§ ACTION ITEM: All of the data that appears below is to be given again precisely as written.

BEGIN INPUT RECORDS

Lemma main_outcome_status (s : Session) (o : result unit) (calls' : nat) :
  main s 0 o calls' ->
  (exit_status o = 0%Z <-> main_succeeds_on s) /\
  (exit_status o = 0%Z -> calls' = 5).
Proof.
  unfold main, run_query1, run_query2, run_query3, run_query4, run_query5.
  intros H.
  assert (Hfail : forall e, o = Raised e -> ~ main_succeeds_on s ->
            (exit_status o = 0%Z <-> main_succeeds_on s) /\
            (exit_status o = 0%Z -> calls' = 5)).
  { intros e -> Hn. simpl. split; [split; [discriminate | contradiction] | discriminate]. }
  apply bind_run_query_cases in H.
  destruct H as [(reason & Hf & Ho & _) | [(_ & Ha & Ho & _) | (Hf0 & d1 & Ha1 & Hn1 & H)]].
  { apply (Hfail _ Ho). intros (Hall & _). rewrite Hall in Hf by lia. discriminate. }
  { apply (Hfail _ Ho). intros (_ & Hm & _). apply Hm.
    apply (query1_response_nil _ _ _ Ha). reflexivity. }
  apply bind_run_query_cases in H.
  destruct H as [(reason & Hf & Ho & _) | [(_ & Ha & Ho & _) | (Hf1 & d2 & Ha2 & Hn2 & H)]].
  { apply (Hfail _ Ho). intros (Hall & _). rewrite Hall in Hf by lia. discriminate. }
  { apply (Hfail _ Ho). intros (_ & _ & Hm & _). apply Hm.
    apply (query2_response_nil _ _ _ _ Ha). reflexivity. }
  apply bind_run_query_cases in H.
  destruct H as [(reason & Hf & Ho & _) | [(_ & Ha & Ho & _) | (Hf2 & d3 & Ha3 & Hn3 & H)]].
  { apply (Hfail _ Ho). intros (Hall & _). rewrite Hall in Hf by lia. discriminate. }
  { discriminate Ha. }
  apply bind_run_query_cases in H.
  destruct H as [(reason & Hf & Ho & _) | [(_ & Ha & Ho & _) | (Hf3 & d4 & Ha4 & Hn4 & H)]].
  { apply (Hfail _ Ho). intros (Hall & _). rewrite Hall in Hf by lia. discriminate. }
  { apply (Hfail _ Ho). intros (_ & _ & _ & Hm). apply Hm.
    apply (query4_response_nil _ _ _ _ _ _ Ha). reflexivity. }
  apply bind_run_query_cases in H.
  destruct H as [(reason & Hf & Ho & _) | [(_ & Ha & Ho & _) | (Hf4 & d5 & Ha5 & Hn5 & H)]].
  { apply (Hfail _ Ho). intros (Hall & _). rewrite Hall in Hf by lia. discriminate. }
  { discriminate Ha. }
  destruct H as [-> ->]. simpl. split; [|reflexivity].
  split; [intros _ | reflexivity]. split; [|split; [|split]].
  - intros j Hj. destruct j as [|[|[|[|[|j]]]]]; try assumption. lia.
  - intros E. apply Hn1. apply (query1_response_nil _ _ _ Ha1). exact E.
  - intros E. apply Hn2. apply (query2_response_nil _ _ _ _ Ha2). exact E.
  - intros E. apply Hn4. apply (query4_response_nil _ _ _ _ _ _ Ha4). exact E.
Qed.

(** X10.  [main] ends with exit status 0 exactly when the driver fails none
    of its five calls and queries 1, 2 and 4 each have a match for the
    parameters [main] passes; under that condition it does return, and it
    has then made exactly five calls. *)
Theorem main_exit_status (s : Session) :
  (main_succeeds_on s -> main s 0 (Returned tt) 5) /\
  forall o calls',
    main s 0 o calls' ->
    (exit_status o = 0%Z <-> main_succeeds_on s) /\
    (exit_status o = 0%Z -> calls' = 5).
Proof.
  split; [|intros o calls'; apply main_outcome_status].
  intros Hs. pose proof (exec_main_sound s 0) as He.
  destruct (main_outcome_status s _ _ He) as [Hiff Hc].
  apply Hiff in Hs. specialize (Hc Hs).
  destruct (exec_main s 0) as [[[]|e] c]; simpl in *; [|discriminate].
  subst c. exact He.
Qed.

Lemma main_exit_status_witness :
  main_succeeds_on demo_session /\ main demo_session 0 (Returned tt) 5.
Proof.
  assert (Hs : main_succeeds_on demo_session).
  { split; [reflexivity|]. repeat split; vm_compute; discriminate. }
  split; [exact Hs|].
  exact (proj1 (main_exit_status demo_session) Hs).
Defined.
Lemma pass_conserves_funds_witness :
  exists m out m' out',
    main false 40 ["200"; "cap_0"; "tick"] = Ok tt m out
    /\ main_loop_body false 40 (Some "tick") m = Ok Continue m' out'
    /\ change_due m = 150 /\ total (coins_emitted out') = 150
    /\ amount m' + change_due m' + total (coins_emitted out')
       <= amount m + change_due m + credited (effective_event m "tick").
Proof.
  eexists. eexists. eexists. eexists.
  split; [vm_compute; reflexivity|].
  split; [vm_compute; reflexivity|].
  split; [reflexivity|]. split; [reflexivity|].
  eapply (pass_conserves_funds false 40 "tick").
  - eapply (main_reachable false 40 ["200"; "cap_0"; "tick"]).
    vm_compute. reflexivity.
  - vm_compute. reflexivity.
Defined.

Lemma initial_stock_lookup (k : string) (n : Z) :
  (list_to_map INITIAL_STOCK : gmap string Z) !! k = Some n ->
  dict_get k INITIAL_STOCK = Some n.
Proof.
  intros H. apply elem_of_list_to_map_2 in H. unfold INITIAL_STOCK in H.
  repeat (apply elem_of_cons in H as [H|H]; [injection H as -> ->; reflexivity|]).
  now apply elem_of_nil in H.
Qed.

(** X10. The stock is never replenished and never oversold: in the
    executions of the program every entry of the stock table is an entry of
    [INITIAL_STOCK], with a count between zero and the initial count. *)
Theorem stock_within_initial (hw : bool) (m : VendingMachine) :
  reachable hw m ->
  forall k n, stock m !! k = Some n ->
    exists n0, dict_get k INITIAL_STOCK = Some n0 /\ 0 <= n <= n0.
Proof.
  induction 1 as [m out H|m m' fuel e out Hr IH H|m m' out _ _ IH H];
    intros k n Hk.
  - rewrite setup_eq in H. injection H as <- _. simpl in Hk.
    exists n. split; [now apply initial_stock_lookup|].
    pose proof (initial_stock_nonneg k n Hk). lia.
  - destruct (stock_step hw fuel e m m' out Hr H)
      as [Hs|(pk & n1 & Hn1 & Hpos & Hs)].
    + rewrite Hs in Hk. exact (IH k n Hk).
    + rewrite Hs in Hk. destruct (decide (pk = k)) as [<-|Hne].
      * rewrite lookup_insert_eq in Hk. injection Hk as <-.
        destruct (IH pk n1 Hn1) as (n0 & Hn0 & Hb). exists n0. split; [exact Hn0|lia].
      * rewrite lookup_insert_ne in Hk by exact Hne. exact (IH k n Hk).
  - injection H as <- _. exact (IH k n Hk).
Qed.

END INPUT RECORDS

§ WRITTEN RESPONSE:
Lemma main_outcome_status (s : Session) (o : result unit) (calls' : nat) :
  main s 0 o calls' ->
  (exit_status o = 0%Z <-> main_succeeds_on s) /\
  (exit_status o = 0%Z -> calls' = 5).
Proof.
  unfold main, run_query1, run_query2, run_query3, run_query4, run_query5.
  intros H.
  assert (Hfail : forall e, o = Raised e -> ~ main_succeeds_on s ->
            (exit_status o = 0%Z <-> main_succeeds_on s) /\
            (exit_status o = 0%Z -> calls' = 5)).
  { intros e -> Hn. simpl. split; [split; [discriminate | contradiction] | discriminate]. }
  apply bind_run_query_cases in H.
  destruct H as [(reason & Hf & Ho & _) | [(_ & Ha & Ho & _) | (Hf0 & d1 & Ha1 & Hn1 & H)]].
  { apply (Hfail _ Ho). intros (Hall & _). rewrite Hall in Hf by lia. discriminate. }
  { apply (Hfail _ Ho). intros (_ & Hm & _). apply Hm.
    apply (query1_response_nil _ _ _ Ha). reflexivity. }
  apply bind_run_query_cases in H.
  destruct H as [(reason & Hf & Ho & _) | [(_ & Ha & Ho & _) | (Hf1 & d2 & Ha2 & Hn2 & H)]].
  { apply (Hfail _ Ho). intros (Hall & _). rewrite Hall in Hf by lia. discriminate. }
  { apply (Hfail _ Ho). intros (_ & _ & Hm & _). apply Hm.
    apply (query2_response_nil _ _ _ _ Ha). reflexivity. }
  apply bind_run_query_cases in H.
  destruct H as [(reason & Hf & Ho & _) | [(_ & Ha & Ho & _) | (Hf2 & d3 & Ha3 & Hn3 & H)]].
  { apply (Hfail _ Ho). intros (Hall & _). rewrite Hall in Hf by lia. discriminate. }
  { discriminate Ha. }
  apply bind_run_query_cases in H.
  destruct H as [(reason & Hf & Ho & _) | [(_ & Ha & Ho & _) | (Hf3 & d4 & Ha4 & Hn4 & H)]].
  { apply (Hfail _ Ho). intros (Hall & _). rewrite Hall in Hf by lia. discriminate. }
  { apply (Hfail _ Ho). intros (_ & _ & _ & Hm). apply Hm.
    apply (query4_response_nil _ _ _ _ _ _ Ha). reflexivity. }
  apply bind_run_query_cases in H.
  destruct H as [(reason & Hf & Ho & _) | [(_ & Ha & Ho & _) | (Hf4 & d5 & Ha5 & Hn5 & H)]].
  { apply (Hfail _ Ho). intros (Hall & _). rewrite Hall in Hf by lia. discriminate. }
  { discriminate Ha. }
  destruct H as [-> ->]. simpl. split; [|reflexivity].
  split; [intros _ | reflexivity]. split; [|split; [|split]].
  - intros j Hj. destruct j as [|[|[|[|[|j]]]]]; try assumption. lia.
  - intros E. apply Hn1. apply (query1_response_nil _ _ _ Ha1). exact E.
  - intros E. apply Hn2. apply (query2_response_nil _ _ _ _ Ha2). exact E.
  - intros E. apply Hn4. apply (query4_response_nil _ _ _ _ _ _ Ha4). exact E.
Qed.

(** X10.  [main] ends with exit status 0 exactly when the driver fails none
    of its five calls and queries 1, 2 and 4 each have a match for the
    parameters [main] passes; under that condition it does return, and it
    has then made exactly five calls. *)
Theorem main_exit_status (s : Session) :
  (main_succeeds_on s -> main s 0 (Returned tt) 5) /\
  forall o calls',
    main s 0 o calls' ->
    (exit_status o = 0%Z <-> main_succeeds_on s) /\
    (exit_status o = 0%Z -> calls' = 5).
Proof.
  split; [|intros o calls'; apply main_outcome_status].
  intros Hs. pose proof (exec_main_sound s 0) as He.
  destruct (main_outcome_status s _ _ He) as [Hiff Hc].
  apply Hiff in Hs. specialize (Hc Hs).
  destruct (exec_main s 0) as [[[]|e] c]; simpl in *; [|discriminate].
  subst c. exact He.
Qed.

Lemma main_exit_status_witness :
  main_succeeds_on demo_session /\ main demo_session 0 (Returned tt) 5.
Proof.
  assert (Hs : main_succeeds_on demo_session).
  { split; [reflexivity|]. repeat split; vm_compute; discriminate. }
  split; [exact Hs|].
  exact (proj1 (main_exit_status demo_session) Hs).
Defined.
Lemma pass_conserves_funds_witness :
  exists m out m' out',
    main false 40 ["200"; "cap_0"; "tick"] = Ok tt m out
    /\ main_loop_body false 40 (Some "tick") m = Ok Continue m' out'
    /\ change_due m = 150 /\ total (coins_emitted out') = 150
    /\ amount m' + change_due m' + total (coins_emitted out')
       <= amount m + change_due m + credited (effective_event m "tick").
Proof.
  eexists. eexists. eexists. eexists.
  split; [vm_compute; reflexivity|].
  split; [vm_compute; reflexivity|].
  split; [reflexivity|]. split; [reflexivity|].
  eapply (pass_conserves_funds false 40 "tick").
  - eapply (main_reachable false 40 ["200"; "cap_0"; "tick"]).
    vm_compute. reflexivity.
  - vm_compute. reflexivity.
Defined.

Lemma initial_stock_lookup (k : string) (n : Z) :
  (list_to_map INITIAL_STOCK : gmap string Z) !! k = Some n ->
  dict_get k INITIAL_STOCK = Some n.
Proof.
  intros H. apply elem_of_list_to_map_2 in H. unfold INITIAL_STOCK in H.
  repeat (apply elem_of_cons in H as [H|H]; [injection H as -> ->; reflexivity|]).
  now apply elem_of_nil in H.
Qed.

(** X10. The stock is never replenished and never oversold: in the
    executions of the program every entry of the stock table is an entry of
    [INITIAL_STOCK], with a count between zero and the initial count. *)
Theorem stock_within_initial (hw : bool) (m : VendingMachine) :
  reachable hw m ->
  forall k n, stock m !! k = Some n ->
    exists n0, dict_get k INITIAL_STOCK = Some n0 /\ 0 <= n <= n0.
Proof.
  induction 1 as [m out H|m m' fuel e out Hr IH H|m m' out _ _ IH H];
    intros k n Hk.
  - rewrite setup_eq in H. injection H as <- _. simpl in Hk.
    exists n. split; [now apply initial_stock_lookup|].
    pose proof (initial_stock_nonneg k n Hk). lia.
  - destruct (stock_step hw fuel e m m' out Hr H)
      as [Hs|(pk & n1 & Hn1 & Hpos & Hs)].
    + rewrite Hs in Hk. exact (IH k n Hk).
    + rewrite Hs in Hk. destruct (decide (pk = k)) as [<-|Hne].
      * rewrite lookup_insert_eq in Hk. injection Hk as <-.
        destruct (IH pk n1 Hn1) as (n0 & Hn0 & Hb). exists n0. split; [exact Hn0|lia].
      * rewrite lookup_insert_ne in Hk by exact Hne. exact (IH k n Hk).
  - injection H as <- _. exact (IH k n Hk).
Qed.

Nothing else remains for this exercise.